Прежняя‚ веками сложившаяся в еврейской среде тяга к учению обратилась в желание поступить в институт или техникум‚ получить образование и нужную стране специальность. Это увеличивало отток молодежи из местечек: юноши и девушки отправлялись в окрестные города или в столицы‚ чтобы со временем стать инженерами‚ учителями‚ учеными‚ офицерами Красной армии. По организованному набору КОМЗЕТа были направлены в школы фабрично-заводского ученичества более тридцати тысяч еврейских юношей и девушек‚ которые после овладения специальностью разъехались по индустриальным центрам Украины‚ Урала‚ Дальнего Востока. Еврейская семья – в прошлом оплот общинной жизни – начала потихоньку распадаться. Дети уходили в города‚ взрослые оставались в местечках‚ и когда сыновья или дочери приезжали навестить родителей‚ они ощущали образовавшийся разрыв в мышлении и образе жизни. Отношение к религии‚ соблюдение обычаев или борьба с ними приводили к конфликтам в семьях‚ раздорам с родными и соседями‚ к яростным спорам в защиту или отрицание традиций. Подростки вступали в Общество воинствующих безбожников‚ выпускали стенгазеты и устраивали спектакли с антирелигиозной пропагандой; дети разъясняли родителям вред всякой религии – "опиума для народа"‚ требовали снять мезузы с дверей‚ прекратить соблюдение обычаев; в газетах и по радио сообщали об очередном публичном отречении от религиозных предписаний.

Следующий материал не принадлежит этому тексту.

Lemma live_split now s : size (live s) = (size (live (reap now s).2) + length (departing now s))%nat.
Proof.
  rewrite live_reap. rewrite <- (size_list_to_set (C := gset nat) (departing now s)).
  2: { apply NoDup_filter_list, NoDup_remove_dups. }
  rewrite <- size_union; [f_equal; apply leibniz_equiv|]; [intros i|intros i].
  - rewrite elem_of_union, elem_of_filter, elem_of_list_to_set, elem_of_departing.
    destruct (is_finished now s i); naive_solver.
  - rewrite elem_of_filter, elem_of_list_to_set, elem_of_departing. naive_solver congruence.
Qed.

Lemma count_if_bound p s l : 0 <= count_if p s l <= len l.
Proof. unfold count_if, len. pose proof (List.filter_length_le (λ i, match sv_store s !! i with Some ss => p (ss_connection ss) | None => false end) l). lia. Qed.

Lemma reap_accounts now : preserves keeps_accounts (reap now).
Proof.
  intros s A. pose proof (live_split now s) as L. pose proof (live_reap now s) as F.
  destruct A as [K B O R D].
  pose proof (count_if_bound (tls_flag tls_early_data_accepted) s (departing now s)).
  pose proof (count_if_bound (tls_flag tls_resumed) s (departing now s)).
  assert (sv_served (reap now s).2 = sv_served s + len (departing now s)) as V by done.
  assert (sv_resumed (reap now s).2 = sv_resumed s + count_if (tls_flag tls_resumed) s (departing now s)) as VR by done.
  assert (sv_early_data (reap now s).2 = sv_early_data s + count_if (tls_flag tls_early_data_accepted) s (departing now s))
    as VE by done.
  split; rewrite ?V, ?VR, ?VE; [| | |lia..].
  - cbn. by apply filter_keys.
  - intros i. rewrite F, elem_of_filter. intros [_ Hi]. cbn. auto.
  - change (sv_store (reap now s).2) with (sv_store s). unfold len in *. lia.
Qed.

Lemma poll_accounts fuel before arrived now wall : preserves keeps_accounts (poll fuel before arrived now wall).
Proof.
  unfold poll. repeat first [apply reap_accounts | apply weaken_table; solve [repeat (apply preserves_send_pending || apply preserves_serve_requests || table_step)]
    | apply preserves_bind; [|intros ?] | apply preserves_each; intros ?].
  destruct x as [[[data source] ecn] at_]. apply route_accounts.
Qed.

(** ** Waiting *)

(** The server sleeps until it has something to do and no longer.  The
    wait is never open-ended and never negative; it ends by the loss, idle or
    close timer of every session and by every session's deadline still ahead,
    is over at once when one of them has passed, and is otherwise exactly the
    time to one of them. *)
Theorem poll_wakes_in_time now s
  (Hlive : ∀ cid i, (cid, i) ∈ sv_sessions s → is_Some (sv_store s !! i)) :
  ∃ wait, wait_time (poll_deadlines now s) now = Some wait ∧ (0 <= wait)%Q ∧
    (∀ cid i session t, (cid, i) ∈ sv_sessions s → sv_store s !! i = Some session →
       next_timer (ss_connection session) = Some t ∨ ss_deadline session = t →
       if Qle_bool now t then (now + wait <= t)%Q else (wait == 0)%Q) ∧
    ((0 < wait)%Q → ∃ t, Some t ∈ poll_deadlines now s ∧ (wait == t - now)%Q).
Proof.
  pose proof (wait_time_spec (poll_deadlines now s) now) as W.
  assert (∀ cid i session t, (cid, i) ∈ sv_sessions s → sv_store s !! i = Some session →
     next_timer (ss_connection session) = Some t ∨ ss_deadline session = t → Some t ∈ poll_deadlines now s) as Hin.
  { intros cid i session t Hi Hs Ht. unfold poll_deadlines.
    assert (session ∈ omap (λ i, sv_store s !! i) (sv_sessions s).*2) as Hm.
    { apply list_elem_of_omap. exists i. split; [|done]. by apply (list_elem_of_fmap_2 snd _ (cid, i)). }
    destruct (omap _ _) as [|session0 sessions]; [by apply not_elem_of_nil in Hm|]. apply elem_of_app.
    destruct Ht as [Ht|Ht]; [left|right]; apply list_elem_of_fmap; exists session; by rewrite Ht. }
  assert (∃ t, Some t ∈ poll_deadlines now s) as [t0 H0].
  { destruct (sv_sessions s) as [|[cid i] l] eqn:E.
    - exists (now + sv_idle_timeout s)%Q. unfold poll_deadlines. rewrite E. left.
    - destruct (Hlive cid i) as [session Hs]; [by left|]. exists (ss_deadline session).
      apply (Hin cid i session); [by left|done|by right]. }
  destruct (wait_time _ _) as [wait|]; [|by specialize (W _ H0)]. destruct W as (W0 & Wle & Wz & Wt).
  exists wait. split_and!; try done. intros cid i session t Hi Hs Ht.
  pose proof (Hin cid i session t Hi Hs Ht) as Hd. destruct (Qle_bool now t) eqn:E.
  - apply Wle; [done|]. by apply Qle_bool_iff.
  - apply (Wz t); [done|]. apply Qlt_le_weak, Qnot_le_lt. intros H%Qle_bool_iff. congruence.
Qed.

Переняв новую идеологию и образ жизни‚ многие тем не менее сохраняли прежние традиции‚ делали обрезания сыновьям‚ совершали благословение над свечами при наступлении субботы‚ всей семьей усаживались за праздничную трапезу‚ и женщины подавали на стол форшмак из селедки‚ тертую редьку с луком и гусиным жиром‚ гефилте фиш – фаршированную рыбу‚ кугл – запеканку‚ челнт – мясо с фасолью и картошкой‚ фаршированную куриную шейку‚ кисло-сладкое мясо с черносливом‚ цимес из тушеной моркови‚ локшн – вермишель домашнего приготовления‚ прочие традиционные блюда еврейской кухни. Идиш еще сохранялся в семье‚ но перестал быть языком общения на работе‚ в клубе‚ на почте и в магазине. Религиозные евреи уже не могли содержать раввина и кантора на свои средства‚ однако кое-где раввины оставались‚ зарабатывая на жизнь случайной работой. В местечках сохранялись и резники или же приезжали перед праздниками‚ чтобы обеспечить кашерным мясом. Порой устраивали "столы для бедных"‚ как в прежние времена‚ и нуждающиеся евреи сходились туда в обеденное время.
Поселяясь в городах‚ евреи вступали в смешанные браки и даже при браке еврея с еврейкой ограничивались регистрацией в государственном учреждении. В местечках подобный процесс шел медленнее; несмотря на огромные изменения, местечко оставалось хранилищем еврейских традиций и языка идиш. Родители требовали от детей‚ чтобы свадьба состоялась по религиозному закону, и приглашали раввина из города. Смешанный брак в семье у верующих евреев рассматривался как трагедия. В местечке Хащеватом девушка из религиозной семьи вышла замуж за украинца Степана: "Все сбежались‚ как на пожар. Всем не терпелось посмотреть на набожного еврея‚ дочь которого выкрестилась... Все тревожились за своих дочерей – как бы уберечь их от подобного..." Отец девушки семь дней исполнял траур по дочери‚ как по покойнице‚ а затем не пожелал видеть ее мужа и родившегося внука – это случилось в 1937 году.